The May 2025 STEO projection for the GOM output has been added to this chart. It projects production in December 2026 will be 4 kb/d lower than March 2025 at 1,789 kb/d.
According to this Article, GOM production is expected to reach 2,400 kb/d by 2027.
- Gulf of Mexico’s output is projected to rise from 1.8 million barrels per day (bpd) to 2.4 million bpd by 2027.
- Recent BOEM assessments estimate the Gulf holds 29.59 billion barrels of oil and 54.84 trillion cubic feet of gas in technically recoverable.
A Different Perspective on US Oil Production

Combined oil output for the Big Two states Texas and New Mexico.
March’s production in the Big Two states increased by a combined 150 kb/d to 7,968 kb/d, a new high, and is 24 kb/d higher than October 2024. Clearly these two states were the drivers of US oil production growth up to October 2024. Will the trend change in the next few months?

Oil Production by The Rest
March’s oil production by The Rest rose by 107 kb/d to 3,327 kb/d and is 118 kb/d lower than November 2023.
Permian Basin Report for Main Counties and Districts
This special monthly Permian section was added to the US report because of a range of views on whether Permian production will continue to grow or will peak over the next year or two. The issue was brought into focus recently by two Goehring and Rozencwajg Report and Report2 which indicated that a few of the biggest Permian oil producing counties were close to peaking or past peak. Also comments by posters on this site have similar beliefs from hands on experience.
This section will focus on the four largest oil producing counties in the Permian, Lea, Eddy, Midland and Martin. It will track the oil and natural gas production and the associated Gas Oil Ratio (GOR) on a monthly basis. The data is taken from the state’s government agencies for Texas and New Mexico. Typically the data for the latest two or three months is not complete and is revised upward as companies submit their updated information. Note the natural gas production shown in the charts that is used to calculate the GOR is the gas coming from both the gas and oil wells.
Of particular interest will be the charts which plot oil production vs GOR for a county to see if a particular characteristic develops that indicates the field is close to entering or in the bubble point phase. While the GOR metric is best suited for characterizing individual wells, counties with closely spaced horizontal wells may display a behaviour similar to individual wells due to pressure cross talking . For further information on the bubble point and GOR, there are a few good thoughts on the intricacies of the GOR in an earlier POB comment and here. Also check this EIA topic on GOR.
New Mexico Permian

The total rig count in Lea and Eddy counties in the week ending May 30 was 81 down 9 over the past month and is down 14 from the January 2025 count of 94. The total rig count began to drop in early March.
Eddy county rigs have stabilized close to 44/45 over the last few months but Lea has dropped from 50 at the beginning of March to 37 at the end of May.

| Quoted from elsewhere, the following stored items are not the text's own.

(* ===== verification/Staged.v ===== *)
(** The staged task pipeline (internal/runs/dispatcher_staged.go): test,
    verify red, implement, verify green, guard, CI, review, approval.  Each
    stage is a run the runner has to accept; the hub decides what follows from
    what the runs report.  [cancel] is the dispatcher's Cancel. *)

From S2P Require Import Prelude GoStr GoFloat GoTime Dsl Graph NodeTypes Workflow Roles State Readiness Globs Runs Hub RunStore PipeStore Dispatch.
From stdpp Require Import pretty.
From Stdlib Require Import Ascii.
Open Scope Z_scope.

Definition maxReviewOutput : nat := Pos.to_nat 4096.

(** The last bytes of a test run's output. *)
Definition tail (s : string) (n : nat) : string :=
  let s := trim_space s in
  if (String.length s <=? n)%nat then s else "…" +:+ skip_cont (str_drop (String.length s - n) s).

Record stagedStep := mkStep {
  ss_kind : string; ss_role : string; ss_phase : string; ss_am : AgentModel; ss_review : string;
  ss_verify : option VerifySpec; ss_noPR : bool }.

Definition testerOf (p : PipeRow) : AgentModel :=
  if negb (String.eqb (am_Agent (pl_Tester (pp_Pipeline p))) EmptyString) then pl_Tester (pp_Pipeline p)
  else pl_Implement (pp_Pipeline p).

Definition judgeOf (p : Pipeline) : AgentModel := match ReviewersOf p with am :: _ => am | [] => pl_Implement p end.

Definition executorStep (p : PipeRow) (review : string) : stagedStep :=
  if is_story p
  then mkStep JobImplement RoleExecutor PhaseImplement (pl_Implement (pp_Pipeline p)) review None true
  else mkStep JobRevise RoleExecutor PhaseImplement (pl_Implement (pp_Pipeline p)) review None false.

Definition verifyStep (phase verify head : string) : stagedStep :=
  mkStep JobVerify EmptyString phase no_agent EmptyString (Some (mkSpec verify head)) false.

Definition with_tries (t : Tries) (p : PipeRow) : PipeRow := set_stage (pp_Phase p) (pp_TestFiles p) (pp_Guard p) t p.
Definition with_guard (g : option GuardReport) (p : PipeRow) : PipeRow := set_stage (pp_Phase p) (pp_TestFiles p) g (pp_Tries p) p.
Definition with_files (files : list string) (p : PipeRow) : PipeRow := set_stage (pp_Phase p) files (pp_Guard p) (pp_Tries p) p.
Definition with_phase (phase : string) (p : PipeRow) : PipeRow := set_stage phase (pp_TestFiles p) (pp_Guard p) (pp_Tries p) p.

Definition tester_again (t : Tries) : Tries := mkTries (tr_Tester t + 1) (tr_Green t) (tr_CI t) (tr_RedHead t) (tr_GreenHead t).
Definition green_again (t : Tries) : Tries := mkTries (tr_Tester t) (tr_Green t + 1) (tr_CI t) (tr_RedHead t) (tr_GreenHead t).
Definition ci_again (t : Tries) : Tries := mkTries (tr_Tester t) (tr_Green t) (tr_CI t + 1) (tr_RedHead t) (tr_GreenHead t).
Definition red_at (head : string) (t : Tries) : Tries := mkTries (tr_Tester t) (tr_Green t) (tr_CI t) head (tr_GreenHead t).
Definition green_at (head : string) (t : Tries) : Tries := mkTries (tr_Tester t) (tr_Green t) (tr_CI t) (tr_RedHead t) head.

Definition guard_violated (p : PipeRow) : bool := match pp_Guard p with Some g => Violation g | None => false end.
Definition guard_approved (p : PipeRow) : bool := match pp_Guard p with Some g => gd_Approved g | None => false end.
Definition protected (p : PipeRow) : list string := match pp_Guard p with Some g => gd_Touched g ++ gd_Sensitive g | None => [] end.

Definition sign_off (by_ : string) (g : GuardReport) : GuardReport :=
  mkGuard (gd_TestFiles g) (gd_Touched g) (gd_Sensitive g) true by_.

Definition guardNotice (g : option GuardReport) : string :=
  match g with
  | Some g =>
      if negb (Violation g) then EmptyString
      else "Protected files changed by the Executor:" +:+ newline
           +:+ concat_str (map (λ p, "- " +:+ p +:+ " (written by the Tester)" +:+ newline) (gd_Touched g))
           +:+ concat_str (map (λ p, "- " +:+ p +:+ " (test or build infrastructure)" +:+ newline) (gd_Sensitive g))
           +:+ "Approve these changes only if they are justified, with a final line: TESTS: approve-changes"
  | None => EmptyString
  end.

(** What guardStep makes of the executor's changes. *)
Definition guard_report `{Unicode} (p : PipeRow) (files : list FileChange) : GuardReport :=
  let base := Guard (pp_TestFiles p) files in
  let extra := executorTestFiles (TestGlobs (workflowOf p)) (pp_TestFiles p) files in
  let sensitive := sort_strings (foldl (λ out x, if one_of x out then out else out ++ [x]) (gd_Sensitive base) extra) in
  match pp_Guard p with
  | Some g =>
      if gd_Approved g && bool_decide (gd_Touched g = gd_Touched base) && bool_decide (gd_Sensitive g = sensitive)
      then mkGuard (gd_TestFiles base) (gd_Touched base) sensitive true (gd_ApprovedBy g)
      else mkGuard (gd_TestFiles base) (gd_Touched base) sensitive false EmptyString
  | None => mkGuard (gd_TestFiles base) (gd_Touched base) sensitive false EmptyString
  end.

Lea County’s oil production entered a plateau phase in May 2024 at 1,227 kb/d, revised down from 1,240 last month and the plateau continues into March. March’s projected output rose by 27 kb/d to 1,226 kb/d. Preliminary March data from New Mexico’s Oil Conservation Division (OCD) indicates Lea County’s oil production increased by 18 kb/d to 1,197 kb/d.
Production has been essentially flat to slightly down since May 2024 as the rig count fell. March’s production rise is still a continuation of the slow declining plateau phase that started in May 2024 and is another indication that Lea County production has peaked or is very close to peaking.
The rising rig count starting in January 2025 may be contributing to the slowing decline in this plateau phase. The writing on the wall is saying that Lea County is very close to peak production.
The blue graph shows the average number of weekly rigs operating during a given month as taken from the weekly rig chart. The rig graph has been shifted forward by 8 months. So the 64 Rigs/wk operating in August 2023 have been time shifted forward to April 2024 to show the possible correlation and time delay between rig count, completion and oil production.
Note that rig counts are being used to project production as opposed to completions because very few extra DUCs are being completed at this time.

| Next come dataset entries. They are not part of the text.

Inductive pipe_step (h : Hub) (q : PipeRow) : PipeRow → Prop :=
  | step_end status reason :
      one_of status end_statuses = true → (status = PipelineApproved → backed (shown q) h) →
      pipe_step h q (set_awaiting EmptyString (set_end status reason q))
  | step_pr branch url : pipe_step h q (set_pr branch url q)
  | step_round : pp_Round q < pl_MaxRounds (pp_Pipeline q) → pipe_step h q (set_awaiting EmptyString (set_round (pp_Round q + 1) q))
  | step_await reason : pipe_step h q (set_awaiting AwaitingHuman (set_end (pp_Status q) reason q))
  | step_stage phase files g t :
      phase_ok (shown q) phase h → marks_ok (shown q) g t h → pipe_step h q (set_stage phase files g t q).

Inductive run_step (r : Row) : option string → Row → Prop :=
  | step_move to now c :
      Legal (rw_Status r) to = true → to ≠ RunOffered → run_step r None (set_prog (moved to now c (rw_prog r)) r)
  | step_offer now c :
      rw_Status r = RunQueued → rw_RetryAt r = EmptyString →
      run_step r (Some (rw_RunnerID r)) (set_prog (moved RunOffered now c (rw_prog r)) r)
  | step_pull p : run_step r None (set_pull p r)
  | step_commit c : run_step r None (set_commit c r)
  | step_release : rw_Status r = RunQueued → run_step r None (set_prog (released (rw_prog r)) r).

Inductive vote_step (v : Vote) : Vote → Prop :=
  | step_settle verdict : vt_Verdict v = EmptyString → vote_step v (set_verdict verdict v)
  | step_seat run : vt_Verdict v = EmptyString → vote_step v (set_seat run v).

(** One write; its label names the runner whose lock it needs. *)
Inductive write : option string → Hub → Hub → Prop :=
  | write_log a h : act_ok a h → write None h (set_log (h_log h ++ [a]) h)
  | write_last t h : h_last h ≤ t → write None h (set_last t h)
  | write_run id now w h :
      run_by_id id h = None → job_ok w h → write None h (set_runs (h_runs h ++ [fresh_row id now w]) h)
  | write_runs lbl id where_ f h :
      (∀ r, where_ r = true → rw_ID r = id) →
      (∀ r, r ∈ h_runs h → where_ r = true → run_step r lbl (f r)) →
      write lbl h (update_runs where_ f h).1
  | write_changes cs h : (∀ k v, h_changes h !! k = Some v → cs !! k = Some v) → write None h (set_changes cs h)
  | write_verdicts vs h : write None h (set_verdicts vs h)
  | write_pipe id w h :
      pipe_by_id id h = None → 1 ≤ pl_MaxRounds (np_Pipeline w) ≤ MaxPipelineRounds → one_of (np_Phase w) [PhaseCI; PhaseReview] = false →
      write None h (set_pipes (h_pipes h ++ [fresh_pipe id w]) h)
  | write_pipes id where_ f h :
      (∀ q, where_ q = true → pp_ID q = id ∧ pp_Status q = PipelineRunning) →
      (∀ q, q ∈ h_pipes h → where_ q = true → pipe_step h q (f q)) →
      write None h (update_pipes where_ f h).1
  | write_vote v h : existsb (same_key v) (h_votes h) = false → write None h (set_votes (h_votes h ++ [v]) h)
  | write_votes where_ f h :
      (∀ v, v ∈ h_votes h → where_ v = true → vote_step v (f v)) → write None h (update_votes where_ f h).1.

Definition any_write (h h' : Hub) : Prop := ∃ lbl, write lbl h h'.

(** What others may write while the locks are held. *)
Definition other_write (held : list Lock) (h h' : Hub) : Prop :=
  ∃ lbl, write lbl h h' ∧ match lbl with Some x => RunnerLock x ∉ held | None => True end.

Class polite (env : Env) : Prop := politely : ∀ held n h, rtc (other_write held) h (e_other env held n h).

(** * Lists under an update *)

Lemma elem_of_update {A} (where_ : A → bool) (f : A → A) xs y :
  y ∈ update where_ f xs ↔ ∃ x, x ∈ xs ∧ y = if where_ x then f x else x.
Proof. unfold update. rewrite list_elem_of_In, in_map_iff. setoid_rewrite list_elem_of_In. naive_solver. Qed.

Lemma update_fmap {A B} (g : A → B) where_ (f : A → A) xs :
  (∀ x, x ∈ xs → where_ x = true → g (f x) = g x) → g <$> update where_ f xs = g <$> xs.
Proof.
  intros Hg. unfold update. induction xs as [|x xs IH]; [done|]. simpl. f_equal.
  - destruct (where_ x) eqn:E; [|done]. apply Hg; [by left|done].
  - apply IH. intros; apply Hg; [by right|done].
Qed.

Lemma filter_app_bool {A} (f : A → bool) xs ys : List.filter f (xs ++ ys) = List.filter f xs ++ List.filter f ys.
Proof. apply List.filter_app. Qed.

Lemma filter_map_le {A} (p : A → bool) (f : A → A) xs :
  (∀ x, x ∈ xs → p x = true → p (f x) = true) → (length (List.filter p xs) ≤ length (List.filter p (map f xs)))%nat.
Proof.
  induction xs as [|x xs IH]; intros Hp; simpl; [done|].
  assert (Hx : p x = true → p (f x) = true) by (apply Hp; by left).
  assert (IH' := IH ltac:(intros; apply Hp; [by right|done])).
  destruct (p x) eqn:E.
  - rewrite (Hx eq_refl). simpl. lia.
  - destruct (p (f x)); simpl; lia.
Qed.

(** * What is never lost *)

Record ext (h h' : Hub) : Prop := {
  ext_runs : ∀ r, r ∈ h_runs h → ∃ r', r' ∈ h_runs h' ∧ rw_ID r' = rw_ID r ∧ rw_CreatedAt r' = rw_CreatedAt r ∧ rw_job r' = rw_job r
               ∧ (RunFinal (rw_Status r) = true → rw_prog r' = rw_prog r) ∧ (rw_RetryAt r = EmptyString → rw_RetryAt r' = EmptyString);
  ext_pipes : ∀ q, q ∈ h_pipes h → ∃ q', q' ∈ h_pipes h' ∧ pp_ID q' = pp_ID q ∧ pp_new q' = pp_new q
               ∧ (pp_Status q ≠ PipelineRunning → q' = q);
  ext_approvals : ∀ id round, (approvals id round h ≤ approvals id round h')%nat;
  ext_votes : ∀ v, v ∈ h_votes h → vt_Verdict v ≠ EmptyString → v ∈ h_votes h';
  ext_log : ∃ l, h_log h' = h_log h ++ l;
}.

#[export] Instance ext_refl : Reflexive ext.
Proof. intros h. split; [naive_solver..|done|done|]. exists []. by rewrite app_nil_r. Qed.

Lemma find_id_exists {A} (f : A → string) id (xs : list A) x : x ∈ xs → f x = id → ∃ y, find (λ a, String.eqb (f a) id) xs = Some y.
Proof.
  induction xs as [|z xs IH]; intros Hx Hid; [by apply elem_of_nil in Hx|]. simpl.
  destruct (String.eqb (f z) id) eqn:E; [eauto|]. apply elem_of_cons in Hx as [->|Hx]; [|eauto].
  subst. by rewrite String.eqb_refl in E.
Qed.

#[export] Instance ext_trans : Transitive ext.
Proof.
  intros h1 h2 h3 [R1 P1 A1 V1 L1] [R2 P2 A2 V2 L2]. split.
  - intros r (r2 & H2 & Hid & Hc & Hj & Hf & Hra)%R1. destruct (R2 _ H2) as (r3 & H3 & Hid3 & Hc3 & Hj3 & Hf3 & Hra3).
    exists r3. split; [done|]. repeat split; try congruence; [|by auto]. intros Hfin. rewrite Hf3; [by apply Hf|].
    unfold rw_Status in *. by rewrite Hf.
  - intros q (q2 & H2 & Hid & Hn & Hs)%P1. destruct (P2 _ H2) as (q3 & H3 & Hid3 & Hn3 & Hs3).
    exists q3. split; [done|]. repeat split; try congruence. intros Hr. specialize (Hs Hr). subst q2. by apply Hs3.
  - intros id k. etrans; eauto.
  - intros v Hv Hne. eauto.
  - destruct L1 as [l1 E1], L2 as [l2 E2]. exists (l1 ++ l2). by rewrite E2, E1, app_assoc.
Qed.

(** An assertion no write falsifies. *)
Class Mono (P : Hub → Prop) : Prop := mono : ∀ h h', ext h h' → P h → P h'.

#[export] Instance mono_and P Q : Mono P → Mono Q → Mono (λ h, P h ∧ Q h).
Proof. intros HP HQ h h' He [??]. split; [by eapply HP|by eapply HQ]. Qed.
#[export] Instance mono_or P Q : Mono P → Mono Q → Mono (λ h, P h ∨ Q h).
Proof. intros HP HQ h h' He [?|?]; [left; by eapply HP|right; by eapply HQ]. Qed.
#[export] Instance mono_const P : Mono (λ _, P).
Proof. by intros h h' He. Qed.
#[export] Instance mono_exists {A} (P : A → Hub → Prop) : (∀ a, Mono (P a)) → Mono (λ h, ∃ a, P a h).
Proof. intros HP h h' He [a Ha]. exists a. by eapply HP. Qed.
#[export] Instance mono_impl (P : Prop) (Q : Hub → Prop) : Mono Q → Mono (λ h, P → Q h).
Proof. intros HQ h h' He Hi HP. eapply HQ; eauto. Qed.
#[export] Instance mono_forall {A} (P : A → Hub → Prop) : (∀ a, Mono (P a)) → Mono (λ h, ∀ a, P a h).
Proof. intros HP h h' He Ha a. eapply HP; eauto. Qed.
#[export] Instance mono_if (b : bool) P Q : Mono P → Mono Q → Mono (λ h, if b then P h else Q h).
Proof. by destruct b. Qed.

#[export] Instance mono_logged a : Mono (λ h, a ∈ h_log h).
Proof. intros h h' He Ha. destruct (ext_log _ _ He) as [l ->]. set_solver. Qed.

After much zigging and zagging, oil production in Lea county stabilized just below 1,100 kb/d in early 2023. Once production reached a new high in January 2023, production appeared to be on a plateau while the GOR started to increase rapidly to the right and entered the bubble point phase in July 2023.
Since July 2023 the Lea County production continued to increase as the GOR remained within a second semi-bounded region. This may indicate that additional production was coming from a new field/area since the GOR’s behaviour since August 2023 to March 2024 time frame appears once again to be in a semi bounded GOR phase accompanied with rising production.
The GOR moved out of the second semi-bounded GOR region in April 2024 and hit a new high of 1,205 kb/d in May 2024. Since July 2024 the GOR has bounced around 3.4 but March saw a production rise while the GOR increased to a new high of 3.5.
This zigging and zagging GOR pattern within a semi-bounded GOR while oil production increases to some stable level and then moves out to a higher GOR to the right has shown up in a number of counties. See a few additional cases below.

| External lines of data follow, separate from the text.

(** A pipeline's row is the one a call knows by its id. *)
Lemma known_same h p q : hub_ok h → pipe_known p h → q ∈ h_pipes h → pp_ID q = pp_ID p → same_pipe p (shown q).
Proof.
  intros Hok (q0 & Hq0 & Hs) Hq Hid. assert (q0 = q) as ->; [|done].
  apply (same_id_eq pp_ID (h_pipes h)); [by apply (ok_pipes _ Hok)|done..|]. destruct Hs as [Hs _]. simpl in Hs. congruence.
Qed.

Lemma seen_job h r : hub_ok h → seen r h → job_ok (rw_job r) h.
Proof. intros Hok (r' & Hr' & _ & <- & _). by apply (ok_run _ Hok). Qed.

Lemma spec_sql_res {A} held (stmt : Hub → Hub * Res A) (Q : A → assert) P :
  stable held P → (∀ h, hub_ok h → P h → grows h (stmt h).1 ∧ res_post Q (stmt h).2 (stmt h).1) →
  triple held P (sql_res env stmt) (res_post Q).
Proof using Hpolite.
  intros HP Hs. unfold sql_res, bind_res. eapply triple_bind.
  - apply (triple_sql _ Hpolite _ _ _ (res_post Q) HP Hs).
  - intros [e|[e|a]]; by apply triple_ret.
Qed.

Lemma spec_sql_one held (stmt : Hub → Hub * nat) (Q : bool → assert) P :
  stable held P → (∀ h, hub_ok h → P h → grows h (stmt h).1 ∧ Q ((stmt h).2 =? 1)%nat (stmt h).1) →
  triple held P (sql_one env stmt) (res_post Q).
Proof using Hpolite.
  intros HP Hs. unfold sql_one, bind_res. eapply triple_bind.
  - apply (triple_sql _ Hpolite _ _ _ (λ n, Q (n =? 1)%nat) HP Hs).
  - intros [e|a]; by apply triple_ret.
Qed.

Lemma stable_true held : stable held (λ _, True).
Proof. by intros h h'. Qed.

#[export] Instance Get_spec held id : Spec held (Get env id) (λ _, True) (res_post (λ r h, seen r h ∧ rw_ID r = id)).
Proof using Hpolite.
  apply spec_sql_res; [apply stable_true|]. intros h Hok _. simpl. split; [done|].
  destruct (run_by_id id h) as [r|] eqn:E; [|done]. apply find_id_some in E as [Hr Hid]. split; [by apply seen_row|done].
Qed.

March’s projected oil production increased by 62 kb/d to 942 kb/d, a new high. Also preliminary production from the NM OCD increased 61 kb/d. Eddy county’s month over month production updates are very few and small and primarily occur in the last two months which indicates their preliminary production is very close to final. This is indicated by the red graph covering the green graph, i.e, there is no separation between the two graphs whereas there is separation in the Lea county production chart.
Eddy County’s recent oil production rise and fall is related to the rise and fall in the rig count. From May 2024 to November 2024, production rose from 752 kb/d to 902 kb/d, an increase of 150 kb/d, while essentially paralleling the increasing rig count. Over that same time shifted rig period, 14 to 15 rigs were added to Eddy County as production rose. Was a new Tier 1 region/area discovered to attract such a large increase in the rig count?
According to this Article, a lot of refracing may be occuring, which could be the source of short term production increase.
“The following (Possible typo, “falling’) rig count in the United States is raising concern about a future drop in U.S. oil production at the same time though many of the producers are refracting current riggs.” (Possible typo, “current wells”). Note no source provided for refracing comment.
The blue graph shows the average number of weekly rigs operating during a given month as taken from the above weekly drilling chart. The rig graph has been shifted forward by 7 months to roughly coincide with the increase in the production graph starting in November 2023.
Clearly the production rise up to November 2024 is closely associated with the rise in the rig count and associated well completions delayed by roughly seven months. The rising production starting in February 2025 does not correlate with the dropping rig count.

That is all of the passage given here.